Vous avez dit hospitalité ? La valeur semble obsolète. Sa réification au cœur du politique est pourtant nécessaire. Dimension éthique majeure de la relation à autrui, l’hospitalité se fonde implicitement sur l’obligeance mutuelle, selon un code convenu qui préserve les deux parties et les relie tout à la fois. Mais comment concilier la parité supposée par l’hospitalité avec le déficit de citoyenneté imputé au migrant ? C’est que le migrant est présumé étranger dépourvu de citoyenneté — consécration de l’individu politique. En lui, gît un subalterne.

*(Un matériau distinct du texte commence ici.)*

Lemma Kill_run L c s w :
  Owned L w -> c ∈ L ->
  exists r w', Kill c s w = (r, w') /\ Owned L w' /\ (forall m, r <> Panic m) /\
    (forall c', c' ∈ L -> conn_pool_ w' c' = conn_pool_ w c') /\
    exists ks, Forall is_kill ks /\ w_sent w' = (w_sent w ++ ks)%list.
Proof.
  intros HO Hc. destruct (ow_lent _ _ HO c Hc) as (x & Hx & Hd & Hpool).
  unfold Kill, bind at 1, the_conn. rewrite Hx.
  destruct (Get_run L (cn_pool x) w HO Hpool) as (r & w1 & E1 & S1 & P1 & R1).
  unfold bind at 1. rewrite E1. destruct r as [k|err|]; [| |done].
  2: { exists (Err err), w1. split_and!; try done. exists []. by rewrite app_nil_r. }
  destruct R1 as (Hk & HO1 & Hkp). unfold conn_pool_ in Hkp.
  destruct (w_conns w1 !! k) as [xk|] eqn:Hxk; [|done].
  destruct (execute_locked_run k ("KILL " ++ itoa (cn_connectionID x)) 0 0 w1 xk Hxk)
    as (r2 & b & w2 & E2 & K2 & Hnp & S2 & _). unfold bind at 1, attempt, Execute. rewrite E2.
  pose proof (keeps_owned _ _ _ K2 HO1) as HO2.
  assert (exists w3, Recycle k w2 = (Ok tt, w3) /\ Owned (({[k]} ∪ L) ∖ {[k]}) w3 /\
    w_sent w3 = w_sent w2 /\ forall c', conn_pool_ w3 c' = conn_pool_ w2 c') as (w3 & E3 & HO3 & S3 & P3).
  { apply Recycle_run; [done|set_solver]. }
  assert (({[k]} ∪ L) ∖ {[k]} = L) as EL by set_solver. rewrite EL in HO3.
  destruct r2 as [qr|err|pm]; [..|by destruct (Hnp pm)]; rewrite (bind_ok_run _ _ _ _ _ E3);
    (eexists _, w3; split; [reflexivity|]; split_and!; try done;
     [intros c' Hc'; rewrite P3, (keeps_pool w1 w2) by done; by apply P1|]);
    (eexists [_]; split; [|rewrite S3, S2, S1; reflexivity]; constructor; [by eexists|constructor]).
Qed.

Entrailles houleuses. Quel lien entre une lycéenne migrante, des réfugiés dans un camp, une candidate à l’asile en Suède et un quartier afro-parisien ? S’il fallait en retenir un, ce serait la densité des instants ponctionnés dans les récits : arrachés à l’oubli, ils sont investis d’une mission cathartique, et renvoient à des phénomènes massifs et anonymes. La texture du fait migratoire ne permet pas d’isoler la part individuelle de la migration de sa composante mimétique et collective, pas plus qu’elle ne permet de l’isoler de processus plus globaux, géopolitiques et/ou économiques. La recherche de constantes en vue d’une potentielle lecture systémique se heurte sans cesse à des variables qui les invalident. Nous ne pouvons ignorer que la mondialisation transforme la notion de civilisation et de culture. Elle brouille les repères tracés par les territoires nationaux, en durcit certains, et en fait éclater d’autres. Elle nous transporte ailleurs et dépose sur nos seuils des ailleurs multiples, avec leur cortège de passés, de présents et d’avenirs qui font histoire. Les entrailles de celle-ci grouillent d’injustices ensevelies, de vengeances tapies, de haines survivant à leurs causes, de retours houleux de passés ataviques saisissant le présent comme par bouffées délirantes.

Post-scriptum

Hana Jaber est chercheuse à l’Arab Research Reform Initiative à Paris. Spécialiste des migrations au Moyen-Orient, elle a co-dirigé Terrorismes Histoire et Droit (CNRS, 2009). Elle a également traduit de nombreux textes de l’arabe, dont La Fille de Souslov de Habid Abdulrab Sarori (Actes Sud, 2017) et Cinquante grammes de paradis de Imane Humaydane (Verticales, 2017).

Notes

[1[Note de la rédaction] C’est le titre sous lequel les femmes philippines partent se prostituer au Japon. Les femmes d’Europe centrale obtenaient des visas d’« artistes » pour venir au Moyen-Orient.